Revision 2 vom 2025-08-24 21:33:14

Nachricht löschen

Keycloak

Keycloak ist eine Identity Management Software, in Java geschrieben. Wir setzen sie seit August 2025 auf auth.ping.de ein.

Deployed als docker container. Für die User aus der Ping- und Prima-Mitglieder Datenbank haben wir den Realm PING angelegt.

Es gibt dort zwei Gruppen "ping" und "prima", so dass gewisse Dienste auf diese Gruppen eingeschränkt werden können (wenn Daten nicht existieren für alle User u.s.w.).

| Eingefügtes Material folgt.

(** * SQL Compare Tool: schema comparator, diff rendering and deployment
      script generator

    A shallow embedding of the core of [sql_compare_tool]:
    - [core/comparator.py]   ([SchemaComparator]),
    - [core/diff_generator.py] ([DiffGenerator]),
    - [core/script_generator_backup.py] ([ScriptGenerator]).

    The Python code works on untyped JSON-like data (dicts, lists, strings,
    numbers, booleans, [None]).  The embedding keeps that shape: one type
    [value] of Python values, dictionaries as association lists in insertion
    order, and an exception raised by the interpreter ([AttributeError],
    [TypeError], [IndexError]) as [None] in the option monad. *)

From stdpp Require Import base option list strings gmap sorting pretty.
From Stdlib Require Import Ascii ZArith Lia.

Local Open Scope Z_scope.

(** ** Python values *)

Module Py.

(** JSON-like Python values.  Floats are not represented.  A [VDict] is a
    [dict] with [str] keys, listed in insertion order. *)
#[warnings="-register-all"]
Inductive value : Type :=
| VNone
| VBool (b : bool)
| VInt (z : Z)
| VStr (s : string)
| VList (l : list value)
| VDict (d : list (string * value)).

#[global] Instance value_inhabited : Inhabited value := populate VNone.

(** *** Strings

    A [str] is a byte string; case mapping and white space are Python's on
    ASCII text. *)

Definition chars (s : string) : list ascii := String.list_ascii_of_string s.
Definition str_of (l : list ascii) : string := String.string_of_list_ascii l.

Definition is_upper (c : ascii) : bool :=
  let n := nat_of_ascii c in (65 <=? n)%nat && (n <=? 90)%nat.
Definition is_lower (c : ascii) : bool :=
  let n := nat_of_ascii c in (97 <=? n)%nat && (n <=? 122)%nat.

Definition lower_char (c : ascii) : ascii :=
  if is_upper c then ascii_of_nat (nat_of_ascii c + 32) else c.
Definition upper_char (c : ascii) : ascii :=
  if is_lower c then ascii_of_nat (nat_of_ascii c - 32) else c.

(** [s.lower()] and [s.upper()] *)
Definition lower (s : string) : string := str_of (lower_char <$> chars s).
Definition upper (s : string) : string := str_of (upper_char <$> chars s).

(** [c.isspace()] on ASCII: space, [\t \n \v \f \r] and the separators
    [\x1c .. \x1f]. *)
Definition is_space (c : ascii) : bool :=
  let n := nat_of_ascii c in
  (n =? 32)%nat || ((9 <=? n)%nat && (n <=? 13)%nat)
  || ((28 <=? n)%nat && (n <=? 31)%nat).

Fixpoint lstrip_chars (l : list ascii) : list ascii :=
  match l with
  | c :: l' => if is_space c then lstrip_chars l' else l
  | [] => []
  end.

(** [s.strip()] *)
Definition strip (s : string) : string :=
  str_of (rev (lstrip_chars (rev (lstrip_chars (chars s))))).


(** [sep.join(parts)] *)
Fixpoint join (sep : string) (parts : list string) : string :=
  match parts with
  | [] => ""
  | [p] => p
  | p :: ps => p +:+ sep +:+ join sep ps
  end.

(** [needle in hay] on two [str]: some suffix of [hay] starts with
    [needle]. *)
Fixpoint is_prefix (p l : list ascii) : bool :=
  match p, l with
  | [], _ => true
  | a :: p', b :: l' => bool_decide (a = b) && is_prefix p' l'
  | _ :: _, [] => false
  end.

Fixpoint occurs (p l : list ascii) : bool :=
  is_prefix p l ||
  match l with
  | [] => false
  | _ :: l' => occurs p l'
  end.

Definition str_in (needle hay : string) : bool :=
  occurs (chars needle) (chars hay).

Neue Anwendung zu Keycloak hinzufügen

Wenn man dann eine Software hat, die sich via OIDC an ein Single Sign-on dranflanschen lässt, dann geht das wie folgt:

  1. Im Keycloak im Realm PING einen neuen Client anlegen.
    Meist findet man eine Anleitung, welche Parameter dabei zu beachten sind.
    Vermutlich wollt ihr unter "capability config" den Punkt "client authentication" einschalten. Darum geht es schließlich.
    Tragt auch die richtige URL des Clients unter Root URL ein.

  2. Nachdem ihr den Client angelegt habt, findet ihr in dessen Client details unter Credentials das Client secret. Das braucht ihr für die Anwendung, die angebunden werden soll.

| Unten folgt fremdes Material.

(** * MDP task-2 coordinator (task2.py): sensors, sequencer, navigation

    A shallow embedding of the parts of [task2.py] that drive the robot:
    the shared queues and the movement lock, the processes
    [command_follower], [recv_stm], [rpi_action] and [recv_android], the
    ultrasonic polling loop [set_us_flag], and the phases of
    [fastest_car] that compute commands.

    Queues are lists with the front at the head.  Blocking calls are
    guards of the step function; Python exceptions are explicit
    outcomes; sleeps are recorded but carry no duration.  The follower
    is interleaved with the other processes at each of its blocking
    calls; one pass of the loop of any other process is one step.
    Sensor samples, messages from the links and HTTP results are inputs
    of the functions that read them. *)

From Stdlib Require Import ZArith List Bool String Ascii Lia DecimalString.
From Stdlib Require Import Floats.
Import ListNotations.
Open Scope string_scope.
Open Scope list_scope.
Open Scope Z_scope.

(** ** Python values and built-ins used by the source *)

Module Py.

(** [command.startswith(prefixes)] with a tuple of prefixes. *)
Definition startswith_any (prefixes : list string) (s : string) : bool :=
  existsb (fun p => String.prefix p s) prefixes.

Definition startswith (p s : string) : bool := String.prefix p s.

  3. In der Anwendung könnt ihr bei der Konfiguration des OIDC vielleicht den Erkennungsendpunkt angeben. Der lautet
    https://auth.ping.de/realms/PING/.well-known/openid-configuration

Gruppen aus Keycloak in der Anwendung

Wenn ihr jetzt noch Rollen für besondere Berechtigungen vom Keycloak in eure Anwendung übernehmen wollt, dann könnt ihr im Keycloak noch Client Roles definieren, Usern diese zuweisen und dann in einem Client scope für den Client die Rollen mappen. Dazu legt ihr einen token mapper vom Typ user client roles an. Dort ist vermutlich die Checkbox "Add to ID token" wichtig, also aktiviert die.

Viel Erfolg.